> Task statement: Work out the count of lines in the entries below that include "Cstart", and write only that count.

> Data supplied:
---------------
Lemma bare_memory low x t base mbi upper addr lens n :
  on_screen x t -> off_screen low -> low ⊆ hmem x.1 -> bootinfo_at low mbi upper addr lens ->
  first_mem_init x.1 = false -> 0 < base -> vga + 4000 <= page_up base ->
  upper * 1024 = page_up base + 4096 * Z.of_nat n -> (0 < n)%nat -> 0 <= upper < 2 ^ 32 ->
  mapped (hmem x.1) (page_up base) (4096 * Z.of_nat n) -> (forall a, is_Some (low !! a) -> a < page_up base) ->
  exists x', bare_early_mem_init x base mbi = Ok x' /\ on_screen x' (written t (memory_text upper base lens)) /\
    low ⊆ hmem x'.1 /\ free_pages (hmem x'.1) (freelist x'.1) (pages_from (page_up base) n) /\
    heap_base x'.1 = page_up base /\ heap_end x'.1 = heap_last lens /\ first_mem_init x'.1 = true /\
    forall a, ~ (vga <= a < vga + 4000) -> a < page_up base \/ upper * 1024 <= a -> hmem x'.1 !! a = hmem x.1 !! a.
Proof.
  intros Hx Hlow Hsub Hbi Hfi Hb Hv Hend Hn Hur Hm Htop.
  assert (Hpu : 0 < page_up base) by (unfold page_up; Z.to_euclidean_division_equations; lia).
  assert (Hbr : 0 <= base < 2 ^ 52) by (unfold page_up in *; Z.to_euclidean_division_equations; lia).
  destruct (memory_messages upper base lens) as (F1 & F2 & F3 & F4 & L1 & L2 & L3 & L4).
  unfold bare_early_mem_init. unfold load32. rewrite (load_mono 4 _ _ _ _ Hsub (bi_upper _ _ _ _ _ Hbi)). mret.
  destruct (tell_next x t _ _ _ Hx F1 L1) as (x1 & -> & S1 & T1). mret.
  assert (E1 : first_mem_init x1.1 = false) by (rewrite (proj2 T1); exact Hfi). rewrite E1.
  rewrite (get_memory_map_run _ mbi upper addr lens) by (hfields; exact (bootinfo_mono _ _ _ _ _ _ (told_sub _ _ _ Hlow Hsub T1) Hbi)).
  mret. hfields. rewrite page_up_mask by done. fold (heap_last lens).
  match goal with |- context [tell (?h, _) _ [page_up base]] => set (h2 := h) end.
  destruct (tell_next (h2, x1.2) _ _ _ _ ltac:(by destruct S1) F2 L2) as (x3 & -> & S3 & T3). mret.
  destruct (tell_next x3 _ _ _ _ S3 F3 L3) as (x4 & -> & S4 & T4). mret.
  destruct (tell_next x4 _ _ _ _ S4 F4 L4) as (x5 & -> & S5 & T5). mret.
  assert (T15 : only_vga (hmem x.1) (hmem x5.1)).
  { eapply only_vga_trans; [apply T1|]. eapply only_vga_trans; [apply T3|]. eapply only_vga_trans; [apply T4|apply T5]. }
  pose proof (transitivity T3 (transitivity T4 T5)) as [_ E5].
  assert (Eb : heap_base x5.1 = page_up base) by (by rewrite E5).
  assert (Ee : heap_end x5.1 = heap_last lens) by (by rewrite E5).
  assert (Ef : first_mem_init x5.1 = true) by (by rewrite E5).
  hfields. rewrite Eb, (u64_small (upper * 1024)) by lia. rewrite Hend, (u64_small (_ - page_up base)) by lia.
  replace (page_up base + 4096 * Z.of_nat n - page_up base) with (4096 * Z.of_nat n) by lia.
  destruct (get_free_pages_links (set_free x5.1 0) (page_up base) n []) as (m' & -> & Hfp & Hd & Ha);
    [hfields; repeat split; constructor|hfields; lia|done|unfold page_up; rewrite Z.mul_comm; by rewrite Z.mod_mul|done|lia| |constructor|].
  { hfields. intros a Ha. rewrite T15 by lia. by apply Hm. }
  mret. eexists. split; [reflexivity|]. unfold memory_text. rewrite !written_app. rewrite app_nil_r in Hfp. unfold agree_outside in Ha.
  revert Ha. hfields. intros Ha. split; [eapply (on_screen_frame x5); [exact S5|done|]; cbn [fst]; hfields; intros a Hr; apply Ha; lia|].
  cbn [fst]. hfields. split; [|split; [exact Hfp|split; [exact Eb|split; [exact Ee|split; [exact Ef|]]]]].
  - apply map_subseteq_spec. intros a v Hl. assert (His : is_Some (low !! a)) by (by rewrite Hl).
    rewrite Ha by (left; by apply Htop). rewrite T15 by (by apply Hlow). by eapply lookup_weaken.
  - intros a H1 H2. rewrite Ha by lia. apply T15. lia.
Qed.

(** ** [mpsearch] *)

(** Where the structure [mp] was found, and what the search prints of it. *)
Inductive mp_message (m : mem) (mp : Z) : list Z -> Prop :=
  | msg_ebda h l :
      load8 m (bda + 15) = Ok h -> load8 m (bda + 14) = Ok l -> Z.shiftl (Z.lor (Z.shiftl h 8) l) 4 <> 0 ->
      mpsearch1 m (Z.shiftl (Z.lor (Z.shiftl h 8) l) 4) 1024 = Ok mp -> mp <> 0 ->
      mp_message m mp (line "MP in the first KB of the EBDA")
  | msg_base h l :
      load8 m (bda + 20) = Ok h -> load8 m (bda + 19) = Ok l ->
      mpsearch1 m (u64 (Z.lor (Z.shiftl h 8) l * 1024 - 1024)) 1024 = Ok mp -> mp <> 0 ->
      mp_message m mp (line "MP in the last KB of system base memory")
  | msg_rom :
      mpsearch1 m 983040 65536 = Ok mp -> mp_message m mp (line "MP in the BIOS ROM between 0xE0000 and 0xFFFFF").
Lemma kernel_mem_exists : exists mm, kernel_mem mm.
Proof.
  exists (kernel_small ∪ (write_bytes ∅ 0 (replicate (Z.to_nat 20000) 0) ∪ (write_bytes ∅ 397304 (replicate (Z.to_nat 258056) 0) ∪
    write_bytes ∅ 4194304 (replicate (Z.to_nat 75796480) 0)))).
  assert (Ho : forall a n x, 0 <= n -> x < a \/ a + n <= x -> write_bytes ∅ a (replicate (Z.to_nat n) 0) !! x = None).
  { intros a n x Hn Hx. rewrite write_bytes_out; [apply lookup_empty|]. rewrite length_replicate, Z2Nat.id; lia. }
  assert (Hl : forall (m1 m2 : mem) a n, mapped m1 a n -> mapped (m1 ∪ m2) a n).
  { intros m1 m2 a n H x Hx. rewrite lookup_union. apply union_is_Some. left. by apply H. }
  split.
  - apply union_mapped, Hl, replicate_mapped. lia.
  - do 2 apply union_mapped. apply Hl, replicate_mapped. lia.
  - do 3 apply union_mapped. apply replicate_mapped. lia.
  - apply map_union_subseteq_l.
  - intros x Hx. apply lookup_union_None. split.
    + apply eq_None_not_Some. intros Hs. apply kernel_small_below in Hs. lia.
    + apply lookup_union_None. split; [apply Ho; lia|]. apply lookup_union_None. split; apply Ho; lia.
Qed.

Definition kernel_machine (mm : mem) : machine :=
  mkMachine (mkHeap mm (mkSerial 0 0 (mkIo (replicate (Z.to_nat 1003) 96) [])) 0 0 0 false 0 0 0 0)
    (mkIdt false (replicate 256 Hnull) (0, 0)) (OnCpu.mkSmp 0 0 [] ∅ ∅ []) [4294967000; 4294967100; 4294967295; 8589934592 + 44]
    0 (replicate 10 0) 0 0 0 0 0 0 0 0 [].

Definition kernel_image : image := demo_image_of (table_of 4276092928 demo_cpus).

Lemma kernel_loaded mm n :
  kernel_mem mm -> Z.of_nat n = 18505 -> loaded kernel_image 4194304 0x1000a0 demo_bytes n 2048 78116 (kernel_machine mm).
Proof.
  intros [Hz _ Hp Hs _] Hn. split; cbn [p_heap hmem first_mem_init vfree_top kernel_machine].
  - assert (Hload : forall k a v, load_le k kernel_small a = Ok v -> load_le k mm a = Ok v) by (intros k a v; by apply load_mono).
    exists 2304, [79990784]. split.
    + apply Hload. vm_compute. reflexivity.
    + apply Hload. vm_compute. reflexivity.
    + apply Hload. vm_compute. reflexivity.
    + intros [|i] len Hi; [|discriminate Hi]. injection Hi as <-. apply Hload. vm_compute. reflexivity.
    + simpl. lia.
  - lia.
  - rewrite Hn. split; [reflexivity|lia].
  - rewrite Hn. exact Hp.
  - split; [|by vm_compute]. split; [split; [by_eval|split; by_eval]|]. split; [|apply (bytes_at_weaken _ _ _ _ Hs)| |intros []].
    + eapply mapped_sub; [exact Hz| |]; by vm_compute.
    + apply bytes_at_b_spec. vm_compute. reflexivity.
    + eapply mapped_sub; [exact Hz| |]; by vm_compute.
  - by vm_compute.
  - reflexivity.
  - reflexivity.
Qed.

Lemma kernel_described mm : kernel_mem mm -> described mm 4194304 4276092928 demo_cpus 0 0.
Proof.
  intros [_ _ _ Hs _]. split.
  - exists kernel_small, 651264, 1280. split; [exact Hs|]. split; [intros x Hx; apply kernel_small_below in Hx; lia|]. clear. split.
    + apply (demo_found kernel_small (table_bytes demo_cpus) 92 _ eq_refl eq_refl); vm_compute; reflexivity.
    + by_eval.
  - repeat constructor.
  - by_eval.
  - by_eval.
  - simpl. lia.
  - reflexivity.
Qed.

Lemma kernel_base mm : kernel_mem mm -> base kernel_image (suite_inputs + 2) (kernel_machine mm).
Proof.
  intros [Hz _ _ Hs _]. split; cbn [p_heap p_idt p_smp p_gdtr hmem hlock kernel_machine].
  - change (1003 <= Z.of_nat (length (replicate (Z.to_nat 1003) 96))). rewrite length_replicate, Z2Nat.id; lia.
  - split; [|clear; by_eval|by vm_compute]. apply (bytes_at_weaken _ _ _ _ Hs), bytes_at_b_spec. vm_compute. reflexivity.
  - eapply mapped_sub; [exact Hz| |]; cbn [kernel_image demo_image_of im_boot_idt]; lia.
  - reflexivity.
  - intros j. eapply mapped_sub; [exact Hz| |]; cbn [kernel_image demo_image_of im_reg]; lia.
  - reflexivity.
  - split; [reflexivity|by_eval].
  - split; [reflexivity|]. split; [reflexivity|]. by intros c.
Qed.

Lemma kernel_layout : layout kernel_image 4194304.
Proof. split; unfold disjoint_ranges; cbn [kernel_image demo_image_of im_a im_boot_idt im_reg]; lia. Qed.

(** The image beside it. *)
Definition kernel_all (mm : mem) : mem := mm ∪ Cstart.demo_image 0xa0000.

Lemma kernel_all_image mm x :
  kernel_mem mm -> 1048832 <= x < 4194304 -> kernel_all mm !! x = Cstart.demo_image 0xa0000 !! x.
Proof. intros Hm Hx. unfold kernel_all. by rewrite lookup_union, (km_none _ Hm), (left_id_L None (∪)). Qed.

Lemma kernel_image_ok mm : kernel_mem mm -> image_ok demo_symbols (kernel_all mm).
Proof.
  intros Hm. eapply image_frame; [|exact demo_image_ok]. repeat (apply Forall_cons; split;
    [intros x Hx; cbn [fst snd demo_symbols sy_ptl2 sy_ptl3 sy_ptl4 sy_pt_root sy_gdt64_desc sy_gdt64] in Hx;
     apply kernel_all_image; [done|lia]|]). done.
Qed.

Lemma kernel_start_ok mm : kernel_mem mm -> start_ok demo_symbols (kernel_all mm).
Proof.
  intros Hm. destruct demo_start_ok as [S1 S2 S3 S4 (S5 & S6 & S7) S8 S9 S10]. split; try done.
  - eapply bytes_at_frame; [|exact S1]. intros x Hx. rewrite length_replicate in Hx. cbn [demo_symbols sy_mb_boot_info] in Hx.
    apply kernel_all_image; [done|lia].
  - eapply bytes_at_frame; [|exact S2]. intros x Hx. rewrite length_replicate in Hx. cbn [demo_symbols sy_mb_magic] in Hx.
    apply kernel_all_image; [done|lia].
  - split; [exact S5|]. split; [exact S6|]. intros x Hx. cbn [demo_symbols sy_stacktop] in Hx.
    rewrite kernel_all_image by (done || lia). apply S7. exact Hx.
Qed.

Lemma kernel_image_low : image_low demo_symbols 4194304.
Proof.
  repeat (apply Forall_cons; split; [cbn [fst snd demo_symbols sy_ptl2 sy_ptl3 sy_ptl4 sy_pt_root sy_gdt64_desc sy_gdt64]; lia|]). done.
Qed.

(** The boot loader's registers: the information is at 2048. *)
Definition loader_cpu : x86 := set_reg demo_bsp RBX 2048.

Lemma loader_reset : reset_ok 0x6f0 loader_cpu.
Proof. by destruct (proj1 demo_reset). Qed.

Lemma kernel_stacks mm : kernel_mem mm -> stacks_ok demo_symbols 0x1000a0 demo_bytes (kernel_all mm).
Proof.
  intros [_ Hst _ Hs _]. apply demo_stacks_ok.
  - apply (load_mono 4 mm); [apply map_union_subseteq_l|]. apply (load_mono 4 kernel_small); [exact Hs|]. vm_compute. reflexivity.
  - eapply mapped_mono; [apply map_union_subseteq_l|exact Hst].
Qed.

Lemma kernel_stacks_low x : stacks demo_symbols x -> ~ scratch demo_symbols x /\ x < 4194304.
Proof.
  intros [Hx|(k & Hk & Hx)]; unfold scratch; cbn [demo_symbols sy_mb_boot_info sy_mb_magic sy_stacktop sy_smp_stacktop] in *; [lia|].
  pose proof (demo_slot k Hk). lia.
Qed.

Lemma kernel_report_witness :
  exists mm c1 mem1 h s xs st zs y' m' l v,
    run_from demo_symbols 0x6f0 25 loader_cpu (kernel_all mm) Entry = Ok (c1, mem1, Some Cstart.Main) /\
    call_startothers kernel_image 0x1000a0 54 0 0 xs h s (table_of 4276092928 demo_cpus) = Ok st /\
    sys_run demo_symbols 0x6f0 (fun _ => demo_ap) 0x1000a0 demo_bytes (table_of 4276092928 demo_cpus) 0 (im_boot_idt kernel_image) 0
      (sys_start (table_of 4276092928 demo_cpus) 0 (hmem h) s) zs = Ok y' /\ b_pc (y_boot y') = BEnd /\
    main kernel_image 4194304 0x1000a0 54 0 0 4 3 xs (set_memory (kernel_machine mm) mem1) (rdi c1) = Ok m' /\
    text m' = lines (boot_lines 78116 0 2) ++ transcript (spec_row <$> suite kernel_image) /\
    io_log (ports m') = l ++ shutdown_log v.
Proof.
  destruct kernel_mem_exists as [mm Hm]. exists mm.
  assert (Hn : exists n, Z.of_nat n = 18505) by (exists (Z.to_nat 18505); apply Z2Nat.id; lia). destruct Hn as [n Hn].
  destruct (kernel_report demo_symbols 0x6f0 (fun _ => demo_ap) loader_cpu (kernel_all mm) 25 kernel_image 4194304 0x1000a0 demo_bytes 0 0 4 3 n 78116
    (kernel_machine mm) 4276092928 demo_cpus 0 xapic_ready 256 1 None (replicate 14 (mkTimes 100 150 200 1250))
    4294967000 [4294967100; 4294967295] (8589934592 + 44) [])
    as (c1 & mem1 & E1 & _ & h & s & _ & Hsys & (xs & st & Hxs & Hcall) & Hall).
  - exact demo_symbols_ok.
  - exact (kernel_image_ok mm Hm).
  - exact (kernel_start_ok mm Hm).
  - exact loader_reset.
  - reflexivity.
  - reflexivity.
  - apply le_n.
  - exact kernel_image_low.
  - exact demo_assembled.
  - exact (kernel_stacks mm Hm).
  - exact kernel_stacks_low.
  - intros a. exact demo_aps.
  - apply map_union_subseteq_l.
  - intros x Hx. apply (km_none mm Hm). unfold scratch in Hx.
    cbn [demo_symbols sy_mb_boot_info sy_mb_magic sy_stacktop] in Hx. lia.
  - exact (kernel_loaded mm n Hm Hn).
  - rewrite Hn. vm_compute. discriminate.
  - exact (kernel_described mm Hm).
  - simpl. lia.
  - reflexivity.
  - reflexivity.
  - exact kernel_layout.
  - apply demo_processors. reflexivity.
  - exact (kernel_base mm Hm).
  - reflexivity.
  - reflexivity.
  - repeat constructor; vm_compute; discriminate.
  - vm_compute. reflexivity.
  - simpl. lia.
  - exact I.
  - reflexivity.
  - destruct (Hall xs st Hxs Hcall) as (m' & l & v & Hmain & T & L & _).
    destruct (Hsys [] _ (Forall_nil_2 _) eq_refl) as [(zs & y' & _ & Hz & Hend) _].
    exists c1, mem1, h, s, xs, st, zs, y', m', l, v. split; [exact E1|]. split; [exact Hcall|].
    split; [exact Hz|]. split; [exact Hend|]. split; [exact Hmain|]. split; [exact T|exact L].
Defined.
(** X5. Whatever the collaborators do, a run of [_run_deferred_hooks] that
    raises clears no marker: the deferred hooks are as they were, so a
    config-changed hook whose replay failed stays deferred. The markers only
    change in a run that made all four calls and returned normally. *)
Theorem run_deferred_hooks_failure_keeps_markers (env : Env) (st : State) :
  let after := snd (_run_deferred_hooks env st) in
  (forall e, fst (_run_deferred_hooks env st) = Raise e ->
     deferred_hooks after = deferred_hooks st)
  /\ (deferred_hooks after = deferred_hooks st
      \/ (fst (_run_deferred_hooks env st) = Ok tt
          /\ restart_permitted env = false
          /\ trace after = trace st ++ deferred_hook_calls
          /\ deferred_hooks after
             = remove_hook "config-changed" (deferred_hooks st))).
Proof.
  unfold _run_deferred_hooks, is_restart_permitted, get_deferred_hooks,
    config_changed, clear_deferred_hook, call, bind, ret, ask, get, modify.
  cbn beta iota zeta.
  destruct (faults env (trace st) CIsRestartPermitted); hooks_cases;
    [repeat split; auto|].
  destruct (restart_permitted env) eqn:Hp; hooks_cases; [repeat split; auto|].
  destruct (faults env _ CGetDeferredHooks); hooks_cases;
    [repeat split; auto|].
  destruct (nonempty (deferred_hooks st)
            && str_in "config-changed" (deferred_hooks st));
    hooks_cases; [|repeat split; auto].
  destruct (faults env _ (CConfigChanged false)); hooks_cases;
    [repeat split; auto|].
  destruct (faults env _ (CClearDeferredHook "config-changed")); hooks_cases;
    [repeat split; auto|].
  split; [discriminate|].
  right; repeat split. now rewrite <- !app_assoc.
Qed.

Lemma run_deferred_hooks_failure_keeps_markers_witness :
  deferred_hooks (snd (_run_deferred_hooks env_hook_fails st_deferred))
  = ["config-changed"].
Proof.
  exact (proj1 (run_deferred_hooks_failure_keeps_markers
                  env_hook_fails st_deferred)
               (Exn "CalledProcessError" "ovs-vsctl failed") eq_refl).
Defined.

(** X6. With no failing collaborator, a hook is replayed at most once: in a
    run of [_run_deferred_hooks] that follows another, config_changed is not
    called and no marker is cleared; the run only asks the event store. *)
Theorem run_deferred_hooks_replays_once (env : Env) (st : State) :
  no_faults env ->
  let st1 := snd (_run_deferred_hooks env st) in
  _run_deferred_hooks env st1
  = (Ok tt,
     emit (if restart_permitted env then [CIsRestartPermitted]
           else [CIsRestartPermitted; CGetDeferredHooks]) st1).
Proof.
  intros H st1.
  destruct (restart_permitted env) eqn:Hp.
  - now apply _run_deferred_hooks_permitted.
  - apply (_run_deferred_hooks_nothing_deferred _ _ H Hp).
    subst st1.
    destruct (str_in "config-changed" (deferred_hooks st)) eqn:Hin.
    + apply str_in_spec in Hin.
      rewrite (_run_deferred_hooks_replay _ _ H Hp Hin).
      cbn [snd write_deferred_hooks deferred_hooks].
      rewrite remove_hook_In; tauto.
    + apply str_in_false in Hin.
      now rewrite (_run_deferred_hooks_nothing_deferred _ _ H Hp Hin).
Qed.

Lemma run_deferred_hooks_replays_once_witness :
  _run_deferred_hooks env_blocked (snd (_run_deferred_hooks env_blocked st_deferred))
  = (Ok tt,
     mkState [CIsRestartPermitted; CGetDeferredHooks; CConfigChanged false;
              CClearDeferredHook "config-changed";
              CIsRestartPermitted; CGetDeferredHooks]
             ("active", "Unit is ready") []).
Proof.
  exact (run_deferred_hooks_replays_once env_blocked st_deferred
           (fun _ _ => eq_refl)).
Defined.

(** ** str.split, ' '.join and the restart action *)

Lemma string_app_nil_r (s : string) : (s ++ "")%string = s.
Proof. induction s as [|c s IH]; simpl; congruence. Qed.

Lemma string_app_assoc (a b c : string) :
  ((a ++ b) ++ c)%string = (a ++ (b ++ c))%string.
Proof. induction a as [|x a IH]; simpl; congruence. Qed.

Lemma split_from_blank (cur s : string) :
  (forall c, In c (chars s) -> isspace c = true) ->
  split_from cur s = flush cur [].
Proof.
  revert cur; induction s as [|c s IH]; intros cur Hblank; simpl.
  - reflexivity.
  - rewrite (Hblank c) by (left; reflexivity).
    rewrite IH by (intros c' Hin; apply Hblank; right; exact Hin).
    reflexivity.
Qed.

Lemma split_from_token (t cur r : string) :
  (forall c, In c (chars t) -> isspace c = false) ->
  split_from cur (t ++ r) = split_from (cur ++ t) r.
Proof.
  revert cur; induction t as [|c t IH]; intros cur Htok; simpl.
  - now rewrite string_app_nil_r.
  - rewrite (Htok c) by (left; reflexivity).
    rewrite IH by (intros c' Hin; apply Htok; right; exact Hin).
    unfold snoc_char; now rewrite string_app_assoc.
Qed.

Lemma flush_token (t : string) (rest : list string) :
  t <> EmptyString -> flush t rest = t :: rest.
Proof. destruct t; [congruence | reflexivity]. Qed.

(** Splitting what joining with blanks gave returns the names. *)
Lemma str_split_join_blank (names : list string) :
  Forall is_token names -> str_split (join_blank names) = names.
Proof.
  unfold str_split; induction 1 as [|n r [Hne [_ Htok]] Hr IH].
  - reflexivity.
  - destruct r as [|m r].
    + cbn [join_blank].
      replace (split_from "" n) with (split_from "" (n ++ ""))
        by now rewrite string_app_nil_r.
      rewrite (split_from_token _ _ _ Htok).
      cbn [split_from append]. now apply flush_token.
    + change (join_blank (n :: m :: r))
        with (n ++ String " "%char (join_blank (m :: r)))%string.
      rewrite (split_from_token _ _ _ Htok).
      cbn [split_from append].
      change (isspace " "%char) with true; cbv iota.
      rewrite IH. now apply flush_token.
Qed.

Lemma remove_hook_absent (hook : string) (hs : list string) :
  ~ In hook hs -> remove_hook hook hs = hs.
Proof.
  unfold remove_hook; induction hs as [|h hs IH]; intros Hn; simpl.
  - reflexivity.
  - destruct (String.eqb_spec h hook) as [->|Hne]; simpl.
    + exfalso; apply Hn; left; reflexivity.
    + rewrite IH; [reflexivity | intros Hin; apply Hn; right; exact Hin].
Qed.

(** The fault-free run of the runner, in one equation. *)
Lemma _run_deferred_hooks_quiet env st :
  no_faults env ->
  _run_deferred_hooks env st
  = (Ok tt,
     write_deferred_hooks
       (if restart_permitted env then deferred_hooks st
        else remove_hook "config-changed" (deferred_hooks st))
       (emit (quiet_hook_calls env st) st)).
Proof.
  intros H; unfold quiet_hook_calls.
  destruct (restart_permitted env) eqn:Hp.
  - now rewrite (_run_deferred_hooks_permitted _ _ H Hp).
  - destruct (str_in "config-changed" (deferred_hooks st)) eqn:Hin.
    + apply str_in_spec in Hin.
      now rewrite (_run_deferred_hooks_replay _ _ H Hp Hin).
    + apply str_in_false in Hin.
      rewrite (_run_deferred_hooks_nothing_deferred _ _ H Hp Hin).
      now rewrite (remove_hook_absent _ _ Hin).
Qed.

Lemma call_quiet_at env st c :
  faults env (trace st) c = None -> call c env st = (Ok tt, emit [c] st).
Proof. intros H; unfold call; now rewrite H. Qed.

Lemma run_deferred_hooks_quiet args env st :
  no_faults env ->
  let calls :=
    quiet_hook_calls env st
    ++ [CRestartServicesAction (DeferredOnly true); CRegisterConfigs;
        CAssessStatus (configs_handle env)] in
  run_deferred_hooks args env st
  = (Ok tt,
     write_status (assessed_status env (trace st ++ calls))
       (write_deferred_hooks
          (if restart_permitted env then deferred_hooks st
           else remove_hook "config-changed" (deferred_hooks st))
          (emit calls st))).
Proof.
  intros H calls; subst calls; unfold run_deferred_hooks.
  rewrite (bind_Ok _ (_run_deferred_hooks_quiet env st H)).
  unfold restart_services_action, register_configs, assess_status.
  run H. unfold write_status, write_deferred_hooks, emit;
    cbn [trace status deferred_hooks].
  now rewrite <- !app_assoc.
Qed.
---------------
> Response: 3